Hawaiian culture was part of the curriculum, with a cultural value highlighted each week.
The vibrant outdoor mural melds Hawaiian myth, a rainbow-colored waterfall symbolizing many ethnic and religious streams and a Catholic chalice, Buddhist singing bells and a pahu drum.
“Every child touched a brush” in making the graphic unveiled in 2014, said teacher Gina Ahuna.
Fit for a finale
Students didn’t wait until the last minute to arrive for the last day.
The Fitness Friday program began at 7 a.m., with adults and children strolling, skipping or dancing around the basketball court to the blast of pop music.
Valedictorian Christopher Teves revived the past tradition this year, with the lure of a raffle drawing for Jamba Juice gift cards as prizes.
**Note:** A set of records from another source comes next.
(** [CommitAnchor::to_canonical_bytes] *)
Definition anchor_to_canonical_bytes (a : CommitAnchor) : bytes :=
  u64_le (block_height a) ++ sized (anchor_id a) ++ sized (anchor_metadata a).

(** ** Decoders *)

(** The strict flag of [from_bytes]: zero, one, or an error. *)
Definition read_flag_strict (e_empty e_value e_flag : parse_error) (rest : bytes)
  : result parse_error (option N * bytes) :=
  '(flag, rest) ← read_u8 e_empty rest;
  if bool_decide (flag = Byte.x00) then Ok (None, rest)
  else if bool_decide (flag = Byte.x01) then
    '(n, rest) ← read_u64_le e_value rest; Ok (Some n, rest)
  else Err e_flag.

(** The lenient flag of [from_canonical_bytes]: one, or anything else for [None]. *)
Definition read_flag_lenient {E} (e_empty e_value : E) (rest : bytes)
  : result E (option N * bytes) :=
  '(flag, rest) ← read_u8 e_empty rest;
  if bool_decide (flag = Byte.x01) then
    '(n, rest) ← read_u64_le e_value rest; Ok (Some n, rest)
  else Ok (None, rest).

(** [SealPoint::from_bytes].  The version flag is read as [bytes[pos]] with no
    length check before it. *)
Definition seal_from_bytes (b : bytes) : result parse_error SealPoint :=
  '(nonce, rest) ← read_flag_strict (Msg "empty bytes") (Msg "insufficient bytes for nonce")
                     (Msg "invalid nonce flag") b;
  '(version, rest) ← read_flag_strict Panic (Msg "insufficient bytes for version")
                       (Msg "invalid version flag") rest;
  '(id, rest) ← read_sized (Msg "insufficient bytes for id length")
                  (Msg "insufficient bytes for id") rest;
  reject (MAX_SEAL_ID_SIZE <? blen id)%N with Msg "id exceeds maximum allowed size (1KB)" ;;
  Ok (mkSealPoint id nonce version).

(** The fields of [SealPoint::from_canonical_bytes], with the unread suffix. *)
Definition seal_read {E} (e : string -> E) (b : bytes) : result E (SealPoint * bytes) :=
  '(id, rest) ← read_sized (e "insufficient bytes for id_len")
                  (e "insufficient bytes for id") b;
  '(nonce, rest) ← read_flag_lenient (e "insufficient bytes for nonce_present")
                     (e "insufficient bytes for nonce") rest;
  '(version, rest) ← read_flag_lenient (e "insufficient bytes for version_present")
                       (e "insufficient bytes for version") rest;
  Ok (mkSealPoint id nonce version, rest).

Definition seal_from_canonical_bytes (b : bytes) : result parse_error SealPoint :=
  fst <$> seal_read Msg b.

(** [CommitAnchor::from_bytes] *)
Definition anchor_from_bytes (b : bytes) : result parse_error CommitAnchor :=
  '(height, rest) ← read_u64_le (Msg "insufficient bytes for block_height") b;
  '(id, rest) ← read_sized (Msg "insufficient bytes for anchor_id length")
                  (Msg "insufficient bytes for anchor_id") rest;
  reject (MAX_ANCHOR_ID_SIZE <? blen id)%N
    with Msg "anchor_id exceeds maximum allowed size (1KB)" ;;
  '(metadata, rest) ← read_sized (Msg "insufficient bytes for metadata length")
                        (Msg "insufficient bytes for metadata") rest;
  reject (MAX_ANCHOR_METADATA_SIZE <? blen metadata)%N
    with Msg "metadata exceeds maximum allowed size (4KB)" ;;
  Ok (mkCommitAnchor id height metadata).

(** [CommitAnchor::from_canonical_bytes] *)
Definition anchor_from_canonical_bytes (b : bytes) : result parse_error CommitAnchor :=
  '(height, rest) ← read_u64_le (Msg "insufficient bytes for block_height") b;
  '(id, rest) ← read_sized (Msg "insufficient bytes for anchor_id_len")
                  (Msg "insufficient bytes for anchor_id") rest;
  '(metadata, _) ← read_sized (Msg "insufficient bytes for metadata_len")
                     (Msg "insufficient bytes for metadata") rest;
  Ok (mkCommitAnchor id height metadata).

(** ** Lemmas *)

Definition opt_u64_ok (o : option N) : Prop := forall n, o = Some n -> (n <= u64_max)%N.
Definition seal_ok (s : SealPoint) : Prop :=
  (blen (seal_id s) <= u32_max)%N /\ opt_u64_ok (seal_nonce s) /\ opt_u64_ok (seal_version s).
Definition anchor_ok (a : CommitAnchor) : Prop :=
  (blen (anchor_id a) <= u32_max)%N /\ (block_height a <= u64_max)%N /\
  (blen (anchor_metadata a) <= u32_max)%N.

Lemma u32_le_of_le_bytes l : length l = 4 -> u32_le (of_le_bytes l) = l.
Proof. intros H. unfold u32_le. rewrite <- H. apply le_bytes_of_le_bytes. Qed.

#[local] Opaque u64_le u32_le sized.

Lemma read_flag_strict_app e1 e2 e3 o rest :
  opt_u64_ok o -> read_flag_strict e1 e2 e3 (opt_u64_bytes o ++ rest) = Ok (o, rest).
Proof.
  intros Ho. unfold read_flag_strict. destruct o as [n|]; simpl; [|done].
  by rewrite read_u64_le_app by auto.
Qed.

Lemma read_flag_lenient_app {E} (e1 e2 : E) o rest :
  opt_u64_ok o -> read_flag_lenient e1 e2 (opt_u64_bytes o ++ rest) = Ok (o, rest).
Proof.
  intros Ho. unfold read_flag_lenient. destruct o as [n|]; simpl; [|done].
  by rewrite read_u64_le_app by auto.
Qed.

Lemma seal_read_app {E} (e : string -> E) s rest :
  seal_ok s -> seal_read e (seal_to_canonical_bytes s ++ rest) = Ok (s, rest).
Proof.
  intros (Hi & Hn & Hv). unfold seal_read, seal_to_canonical_bytes.
  rewrite <- !app_assoc, read_sized_sized by done. simpl.
  rewrite read_flag_lenient_app by done. simpl.
  rewrite read_flag_lenient_app by done. simpl. by destruct s.
Qed.

Lemma seal_from_to_vec s rest :
  seal_ok s -> (blen (seal_id s) <= MAX_SEAL_ID_SIZE)%N ->
  seal_from_bytes (seal_to_vec s ++ rest) = Ok s.
Proof.
  intros (Hi & Hn & Hv) Hmax. unfold seal_from_bytes, seal_to_vec. rewrite <- !app_assoc.
  rewrite read_flag_strict_app by done. simpl. rewrite read_flag_strict_app by done. simpl.
  rewrite read_sized_sized by done. simpl. rewrite (proj2 (N.ltb_ge _ _) Hmax). simpl.
  by destruct s.
Qed.

Lemma anchor_from_to_canonical a rest :
  anchor_ok a -> anchor_from_canonical_bytes (anchor_to_canonical_bytes a ++ rest) = Ok a.
Proof.
  intros (Hi & Hh & Hm). unfold anchor_from_canonical_bytes, anchor_to_canonical_bytes.
  rewrite <- !app_assoc. rewrite read_u64_le_app by done. simpl.
  rewrite read_sized_sized by done. simpl. rewrite read_sized_sized by done. simpl.
  by destruct a.
Qed.

Lemma anchor_from_to_vec a rest :
  anchor_ok a -> (blen (anchor_id a) <= MAX_ANCHOR_ID_SIZE)%N ->
  (blen (anchor_metadata a) <= MAX_ANCHOR_METADATA_SIZE)%N ->
  anchor_from_bytes (anchor_to_vec a ++ rest) = Ok a.
Proof.
  intros (Hi & Hh & Hm) H1 H2. unfold anchor_from_bytes, anchor_to_vec.
  rewrite <- !app_assoc. rewrite read_u64_le_app by done. simpl.
  rewrite read_sized_sized by done. simpl. rewrite (proj2 (N.ltb_ge _ _) H1). simpl.
  rewrite read_sized_sized by done. simpl. rewrite (proj2 (N.ltb_ge _ _) H2). simpl.
  by destruct a.
Qed.

(** ** The seal decoders, index by index

    The two decoders of a seal as they are written: over positions in the input, sums of
    [usize]s of [w] bytes that wrap (in a build with overflow checks they panic instead), and
    indices and slices that panic outside the input.  The readers above consume suffixes;
    where no sum wraps the two are equal. *)
Section Indexed.
Variable w : nat.

Definition usize_add (a b : N) : N := ((a + b) mod 256 ^ N.of_nat w)%N.

(** [bytes[pos]], [bytes[i..j]] and the bytes [bytes[pos + off]], [bytes[pos + off + 1]], ... *)
Definition index_at (b : bytes) (pos : N) : result parse_error byte :=
  match b !! N.to_nat pos with Some c => Ok c | None => Err Panic end.
Definition slice_at (b : bytes) (i j : N) : result parse_error bytes :=
  if ((i <=? j) && (j <=? blen b))%N then Ok (take (N.to_nat (j - i)) (drop (N.to_nat i) b))
  else Err Panic.
Fixpoint indices_at (b : bytes) (k : nat) (pos off : N) : result parse_error bytes :=
  match k with
  | O => Ok []
  | S k => c ← index_at b (usize_add pos off); r ← indices_at b k pos (off + 1)%N; Ok (c :: r)
  end.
Christopher, one of five in this year’s graduating class, was the lead in the Christmas pageant and, with that theatrical interest, is headed for Mid-Pacific Institute.
They also pulled out all the stops for this year’s May Day event, with food vendors and games and live music and a huge crowd, fitting for a finale.
Kindergarten and first grade teacher Tasha Castro substituted superhero capes cut from adult tee-shirts instead of kihei for kindergartners.
An alumna of the school, she choked back tears as she handed out awards to her kids: “Superheroes are beings with extraordinary powers who use power for good. Jesus is a superhero. You can all be superheroes.”
School alumnus Steve Teves, father of Christopher and Charla, a seventh grader, was there for the end.
“Half of my teachers were nuns,” said the 1978 graduate.
“In my day, there were 220 kids here in this same building; I still wonder how we all fit in here. My graduating class had 33; I stay in touch with 10 of my Cathedral classmates on social media.
“In my time the nuns instilled the idea of community service; they had a firm hand but they let you find your own way. It’s so sad it’s closing, it has a great family aspect.
“The spirit of the school, what they get here, they leave a better person than when they came in.”